恶意软件加密通信——2021年的报告

Transport Layer Security has been one of the greatest contributors to the privacy and security of Internet communications over the past decade. The TLS cryptographic protocol is used to secure an ever-increasing portion of the Internet’s web, messaging and application data traffic. The secure HTTP (HTTPS) web protocol, StartTLS email protocol, Tor anonymizing network, and virtual private networks such as those based on the OpenVPN protocol all leverage TLS to encrypt and encapsulate their contents—protecting them from being observed or modified in transit.

Over the past decade, and particularly in the wake of revelations about mass Internet surveillance, the use of TLS has grown to cover a majority of Internet communications. According to browser data from Google, the use of HTTPS has grown from just over 40 percent of all web page visits in 2014 to 98 percent in March of 2021.
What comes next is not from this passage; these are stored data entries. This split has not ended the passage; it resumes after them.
(** ** A small tenant *)
Module ListSamples.
Import Toy IssueSample.
#[local] Existing Instance toy_env.
#[local] Instance toy_enrolling : Enrolling := {|
  verify_enrollment n tok := Err (Opaque "no verifier"); cfg_AutoApprove := false; cfg_MaxAttempts := 3;
  format_time := FormatInt; parse_time _ := None |}.
(** A listquery that keeps the order and gives everything on one page. *)
#[local] Instance toy_listquery : ListQuery := {|
  Desc := "desc"; listquery_New p n s o _ := Ok (mkListReq p n s o);
  SortSlice A l _ _ _ := l; Window A l req := (l, Z.of_nat (length l), req);
  ListPage A := (list A * Z * ListReq)%type; NewPage A l t r := (l, t, r) |}.
Lemma toy_listquery_laws : ListQueryLaws.
Proof. split; [done|]. intros A l req page total applied [= <- <- <-]. split; [done|]. exists [], []. by rewrite app_nil_r. Qed.
Definition any_page : ListReq := mkListReq 1 20 "" "".
Definition other_admin : Subjects := mkSubjects "t1" "ops" ["admin"] "".
Definition request_for (sid : string) : RequestInput := mkRequestInput "" sid "" 3600 None.
(** Two requests made before the trust domain has an issuer, then the issuer. *)
Definition before : World := mkWorld (Mem_New 5) [] 0 0.
Definition asked (sid : string) : World :=
  (writing (Mem_InsertIssuer (corp_issuer <| iss_CAID := None |>)) (CreateRequest admin (request_for sid) before).2).2.
Definition web : World := asked "spiffe://example.org/web".
Definition web_request : CertificateRequest :=
  default (mkCertificateRequest "" "" None "" "" None "" None 0 "" "" "" None None None 0 0) (m_Requests (wd_mem web) !! "id0").
Lemma web_store : wf (wd_mem web) /\ m_Requests (wd_mem web) = {["id0" := web_request]}
  /\ m_Issuers (wd_mem web) = {["i1" := default sample_issuer (m_Issuers (wd_mem web) !! "i1")]}.
Proof.
  split; [|split; vm_compute; reflexivity].
  replace (wd_mem web) with (run_op (OpInsertIssuer (corp_issuer <| iss_CAID := None |>))
                               (run_op (OpInsertRequest web_request) (Mem_New 5))) by (vm_compute; reflexivity).
  repeat (apply run_op_wf || apply wf_New || reflexivity).
Qed.
Lemma enroll_pages_exact_witness :
  exists views applied,
    (PageRequests 50 other_admin "pending" any_page web).1 = Ok (views, 1, applied).
Proof.
  destruct web_store as (Hwf & Hreq & Hiss).
  assert (Hn : named (wd_mem web)).
  { intros k i. rewrite Hiss. intros [_ <-]%lookup_singleton_Some. vm_compute. discriminate. }
  assert (Hp : plain_id (req_SpiffeID web_request)).
  { right. exists "example.org", "web". vm_compute. repeat split; discriminate. }
  assert (Hi : strp (req_IssuerID web_request) = "") by (vm_compute; reflexivity).
  destruct (enroll_pages_exact (laws := toy_listquery_laws) 50 other_admin "pending" any_page web Hwf eq_refl Hn)
    as [(sorted & pre & page & post & applied & Hr & _) _].
  { intros k r. rewrite Hreq. intros [_ <-]%lookup_singleton_Some. split; [exact Hp|].
    intros Hne. rewrite Hi in Hne. by destruct Hne. }
  eexists _, applied. rewrite Hr. reflexivity.
Defined.
(** A request whose identity is written with an upper-case scheme is accepted and can be
    read by itself, and yet is on no page. *)
Example hidden_request :
  let w := asked "SPIFFE://example.org/web" in
  is_ok (GetRequest 50 other_admin "id0" w).1 = true
  /\ (PageRequests 50 other_admin "" any_page w).1 = Ok ([], 0, any_page).
Proof. split; vm_compute; reflexivity. Qed.
Lemma PageCertificates_exact_witness :
  exists views applied,
    (PageCertificates 200 admin "" "" "active" any_page ListSample.shelf).1 = Ok (views, 3, applied).
Proof.
  destruct (PageCertificates_exact (laws := toy_listquery_laws) 200 admin "" "" "active" any_page ListSample.shelf
              ListSample.shelf_wf eq_refl) as (sorted & pre & page & post & applied & Hr & _).
  eexists _, applied. rewrite Hr. reflexivity.
Defined.
End ListSamples.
It should come as no surprise, then, that malware operators have also been adopting TLS for essentially the same reasons: to prevent defenders from detecting and stopping deployment of malware and theft of data. We’ve seen dramatic growth over the past year in malware using TLS to conceal its communications. In 2020, 23 percent of malware we detected communicating with a remote system over the Internet were using TLS; today, it is nearly 46 percent.

A breakdown of malware outbound communications for the first 3 months of 2021.

There’s also a significant fraction of TLS communications that use an Internet Protocol port other than 443—such as malware using a Tor or SOCKS proxy over a non-standard port number. We queried against certificate transparency logs with the host names associated with malware Internet communications on ports other than 443, 80, and 8080, and found that 49 percent of the hosts had TLS certificates associated with them that were issued by a Certificate Authority (CA). A small fraction of the others manually checked used self-signed certificates.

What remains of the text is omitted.